I'm 28, had been with my husband for 10 years, where we were married for 9 months (we're still legally married, I left him slightly over a month ago). He was 33 when we met, and I didn't care about the age gap as I was fleeing my abusive parent's homes, and it was pretty cool to be getting attention from an adult like that.

He has always been abusive and controlling. Never cleaned and blamed it on me (I can't do the dishes without your help, you like doing laundry so I don't want to spoil your fun, you are the one that dirties the shower so you clean it, you wanted the pets so you have to clean up after them, ect).

He always told me about his castration fetish. Whatever, nbd, it's basically like getting a vasectomy right? 6 years in to our relationship he LEARNS about trans people. He at first just flat out refused to accept the idea. A year later he's pushing me to take testosterone because he thought it would be hot if my clit got bigger and I grew a beard. Being abused and manipulated my whole life by parents, Peers, partners, I am very easy to Gaslight and manipulate. I get on to hormones easy peasy because in the US all you have to do is ask a Dr for them, they get informed consent from you, and wham bam thank you ma'am you can mess up your body for life. It destroyed my wonderful singing voice. Luckily I wasn't on them for long because I'm a baby about needles, so I took 1 dose for every 10 I should have been taking, and I hated the changes my body was going through. He had magic mushrooms once and had decided that I was his gender and he was mine. He started making me wear his clothes and stole mine.

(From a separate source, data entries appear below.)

(** A waiter never removes the directory of a calm run. *)
Lemma waiter_run s pid fault start a s' :
  lock_inv s → timely s = true → procs s !! pid = Some (mkProcess start a) → waiter_stage s a →
  step (Run pid fault) s = Some s' →
  (∃ a', waiter_stage s a' ∧ s' = becomes s pid start a')
  ∨ (lock s = None
     ∧ s' = becomes (s <| lock := Some (mkLock (next_ino s) (clock s) (clock s) None []) |>
                       <| next_ino := next_ino s + 1 |>) pid start (Acquiring publishOwner)).
Proof.
  intros Hi Ht Hp Hw Hr. cbn [step] in Hr. rewrite Hp in Hr. cbn [mbind option_bind p_does p_start] in Hr.
  destruct Hw as [|n|n|n st Hs|n st q Hs Hq|n st q Hs Hq|n st o al sm Hs Hc|n st o Hs Hc|n].
  - discriminate Hr.
  - cbn [acquire_from perform] in Hr. destruct fault; [|destruct (lock s) eqn:El]; injection Hr as <-.
    + left. eexists. split; [|done]. constructor.
    + left. eexists. split; [|done]. apply WaitStat.
    + by right.
  - cbn [contend perform] in Hr. injection Hr as <-. left. eexists. split; [|done].
    destruct fault; [apply waiter_retry|]. destruct (lock s) as [l|] eqn:El; [|apply waiter_retry].
    apply WaitOwner. pose proof (inv_lock _ Hi l El) as (? & ? & ?). split; [done|].
    intros l' Hl' _. rewrite El in Hl'. injection Hl' as <-. done.
  - cbn [probe_owner perform] in Hr. injection Hr as <-. left. eexists. split; [|done].
    assert (Hnone : waiter_stage s (Acquiring (decide_lock (acquire_from n) st None false None))).
    { apply WaitDecide; [done|]. intros _ _ _ now. cbn. destruct (Z.ltb_spec LOCK_STALE_MS (now - mtimeMs st)); [lia|done]. }
    destruct fault; [done|]. destruct (lock s) as [l|] eqn:El; [|done]. cbn [mbind option_bind].
    destruct (l_owner l) as [[q|]|] eqn:Eo; [|done..]. cbn [mbind option_bind].
    destruct (0 <? q); [|done]. apply WaitKill; [done|]. intros l0 Hl0 _. rewrite El in Hl0. injection Hl0 as <-.
    destruct (inv_held _ Hi l El) as (q' & l' & p' & Hl' & Hp' & Ho & Hst). rewrite El in Hl'. injection Hl' as <-.
    assert (q' = q) as <- by (destruct Ho; congruence). by exists l, p'.
  - cbn [perform] in Hr. injection Hr as <-. left. eexists. split; [|done].
    case_bool_decide as Ha; cbn [probe_start]; [by apply WaitStart|].
    apply WaitDecide; [done|]. intros l Hl E. destruct (Hq l Hl E) as (? & p' & _ & Hp' & _). destruct Ha. by exists p'.
  - cbn [probe_start perform] in Hr. injection Hr as <-. left. eexists. split; [|done].
    apply WaitDecide; [done|]. intros l Hl E now. cbn [classifyExistingLock negb].
    assert (from_option (λ x, mtimeMs st + 1000 <? x) false (if fault then None else p_start <$> procs s !! q) = false) as ->.
    { destruct fault; [done|]. destruct (Hq l Hl E) as (l' & p' & Hl' & Hp' & _ & Hst). rewrite Hp'. cbn.
      destruct Hs as [_ Hs]. pose proof (Hs l Hl E). apply Z.ltb_ge. cbn in *. rewrite Hl in Hl'. injection Hl' as <-. lia. }
    destruct (Z.ltb_spec LOCK_STALE_MS (now - mtimeMs st)); [lia|done].
  - cbn [decide_lock perform] in Hr. injection Hr as <-. left. eexists. split; [|done].
    destruct (classifyExistingLock _ _ _ _ _ _) eqn:Ec; [|apply WaitSleep]. apply WaitRecheck; [done|].
    intros l Hl E. pose proof (Hc l Hl E _ Ec). destruct Hs as [_ Hs]. pose proof (Hs l Hl E). cbn in *.
    unfold timely in Ht. rewrite Hl in Ht. apply Z.leb_le in Ht. lia.
  - cbn [break_if_same perform] in Hr. injection Hr as <-. left. eexists. split; [|done].
    destruct fault; [apply WaitSleep|]. destruct (lock s) as [l|] eqn:El; [|apply WaitSleep].
    cbn [fmap option_fmap option_map ino]. destruct (Z.eqb_spec (l_ino l) (ino st)) as [E|E]; [|apply WaitSleep].
    destruct (Hc l El E).
  - cbn [sleep_then perform] in Hr. injection Hr as <-. left. eexists. split; [apply waiter_retry|done].
Qed.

I put my foot down and stopped my hormones and took back my clothing. He told me I was delusional and that something was wrong with me, and took me to my Dr. He spoke for me, and she got me on antipsychotics, which were awful and basically made me a shell and question reality. I secretly stopped taking them. When he found out he tried to kill himself while I was away at work overnight baking. He said he definitely took enough pills to kill himself, but in the nick of time he realized he was a woman and puked it into the toilet. "Miraculously" he didn't have any liver, kidney, or stomach damage, which you would know by doing any kind of suicide research just doesn't happen if you take the proper stuff. In fact, taking things orally 99% of the time won't kill you, but you will be in and out of the hospital with comas, dialysis, liver transplants, ect.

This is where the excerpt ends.